Indeed, I'll do it that way then.

>>>> @@ -1528,6 +1607,7 @@ void __init early_time_init(void)
>>>>  
>>>>      preinit_pit();
>>>>      tmp = init_platform_timer();
>>>> +    plt_tsc.frequency = tmp;
>>>
>>> How can this be the TSC frequency? init_platform_timer()
>>> specifically skips the TSC. And I can see no other place where
>>> plt_tsc.frequency gets initialized. Am I overlooking something?
>>>
>> That's the calibrated TSC frequency. Before I was setting pts->frequency in
>> init_tsctimer through a temporary variable called tsc_freq. So I thought I could just
>> drop the variable and set plt_tsc directly. The difference though from previous
>> versions is that since commit 9334029 this value is returned from platform time
>> source init() and calibrated against platform timer, instead of always against PIT.
> 
> This doesn't seem to answer my primary question: Where does
> plt_tsc.frequency get initialized now? try_platform_timer() and
> init_platform_timer() don't - PIT and ACPI timer use static
> initializers, and HEPT gets taken care of in init_hpet(), and hence so
> should init_tsctimer() do (instead of just returning this apparently
> never initialized value). And that's unrelated to what ->init() returns.

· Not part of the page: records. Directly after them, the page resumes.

(** C2 (the code departs from the claim).  The claim: a seed page is
    processed in one bounded pass and [find_articles] terminates; a page
    with zero candidate links is a no-op.  The code, on a page where the
    search of line 228 finds nothing and with a quota of three: whatever
    the number of rounds allowed, the loop has not ended; the first round
    appends the empty string to the URLs, and every further round scans
    the same page again. *)
Theorem find_articles_rescans_page_without_links fuel :
  let r := find_articles (serving "<findall></findall>") demo_parser (S fuel)
             (Crawler_init demo_config) [] in
  result r = OutOfFuel /\
  urls (self r) = [""] /\
  trace r = [EvGet "https://example.com/list"; EvExtract ""; EvAppend ""]
              ++ repeat (EvExtract "") fuel.
Proof.
  intros r. subst r. rewrite find_articles_run.
  change (get_seed_urls (config (Crawler_init demo_config)))
    with ["https://example.com/list"; "https://example.com/list2"].
  cbn [for_each]. rewrite bind_run, find_articles_seed_run.
  change (serving "<findall></findall>" [] "https://example.com/list"
            (get_headers (config (Crawler_init demo_config)))
            (get_timeout (config (Crawler_init demo_config)))
            (get_verify_certificate (config (Crawler_init demo_config))))
    with (Ret (mkResponse "<findall></findall>")).
  change (Z.of_nat (List.length (urls (Crawler_init demo_config)))
            <? get_num_articles (config (Crawler_init demo_config))) with true.
  cbn [while_true]. cbv iota.
  rewrite (bind_run (find_articles_round demo_parser (mkResponse "<findall></findall>"))).
  rewrite find_articles_round_run.
  change (extract_outcome (demo_parser (text (mkResponse "<findall></findall>")) "lxml"))
    with (Ret (A:=string) "").
  change (mem "" (urls (Crawler_init demo_config))) with false.
  cbv iota. cbn [result self trace].
  rewrite while_true_spins; [| reflexivity | reflexivity].
  cbn [result self trace urls]. repeat split.
Qed.

(** On a page without a [findall] element the first round raises. *)
Example find_articles_raises_on_ordinary_page :
  let r := find_articles (serving "<html><body><p>news</p></body></html>") demo_parser 4
             (Crawler_init demo_config) [] in
  result r = Raise TypeError /\ urls (self r) = [] /\
  requested (trace r) = ["https://example.com/list"].
Proof. vm_compute. repeat split. Qed.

plt_tsc.frequency is certainly initialized in early_time_init(). And then on
try_platform_timer we have plt_src = *pts (pts would be a pointer to plt_tsc when
called from verify_tsc_reliability()).

IOW, effectively I changed from this:

#v2

static u64 tsc_freq;

static s64 __init init_tsctimer(struct platform_timesource *pts)
{
   ...
   pts->frequency = tsc_freq;
   return 1;
}

...

void __init early_time_init(void)
{
   u64 tmp = init_pit_and_calibrate_tsc();

   tsc_freq = tmp;
}

*To:*

#v3

static s64 __init init_tsctimer(struct platform_timesource *pts)
{
    return pts->frequency;
}


void __init early_time_init(void)
{
    ...
    tmp = init_platform_timer();
    plt_tsc.frequency = tmp;
}

Does this answer your question? Note that my purpose with the change, was to remove
the tsc_freq temporary variable. If it makes things less clear (as in doing things
differently from other platform timers) I can go back to v2 in this aspect.

Joao
Jan Beulich Aug. 30, 2016, 12:30 p.m. UTC | #5
>>> On 30.08.16 at 14:08, <joao.m.martins@oracle.com> wrote:
> On 08/29/2016 10:36 AM, Jan Beulich wrote:
>>>>> On 26.08.16 at 17:11, <joao.m.martins@oracle.com> wrote:
>>> On 08/25/2016 11:06 AM, Jan Beulich wrote:
>>>>>>> On 24.08.16 at 14:43, <joao.m.martins@oracle.com> wrote:
>>>>>  - Change init_tsctimer to skip all the tests and assume it's called
>>>>>  only on reliable TSC conditions and no warps observed. Tidy
>>>>>  initialization on verify_tsc_reliability as suggested by Konrad.
>>>>
>>>> Which means that contrary to what you say in the cover letter
>>>> there's nothing to prevent it from being used when CPU hotplug
>>>> is possible.
>>> Probably the cover letter wasn't completely clear on this. I mention that I split it
>>> between Patch 2 and 5 (intent was for easier review), and you can see that I add
>>> check in patch 5, plus preventing online of CPUs too.
>>>
>>>> I don't think you should skip basic sanity checks, and
>>>> place entirely on the admin the burden of knowing whether the
>>>> option is safe to use.
>>> Neither do I think it should be skipped. We mainly don't duplicate these checks. In
>>> the end I am just running init_tsctimer, in the TSC_RELIABLE block and if no warps
>>> are observed. So putting that in init_tsctimer would just duplicate the previously
>>> done checks. Or would you still prefer as done in previous version i.e. all checks in
>>> both init_tsctimer and verify_tsc_reliability?
>> 
>> I'm not sure they're needed in both places; what you need to make
>> certain is that they're reliably gone through, and that this happens
>> early enough.
> They are reliably gone through and we get to avoid duplication of checks. Unless
> there's a preference to re-add these checks in init_tsctimer, I'll keep these as is.
> verify_tsc_reliability(...) needs to perform this checks and init_tsctimer is only
> called these reliable TSC conditions.

But please make sure there's a comment in (or ahead of)
init_tsctimer() pointing out where the apparently missing checks
are. This will help both review and future readers.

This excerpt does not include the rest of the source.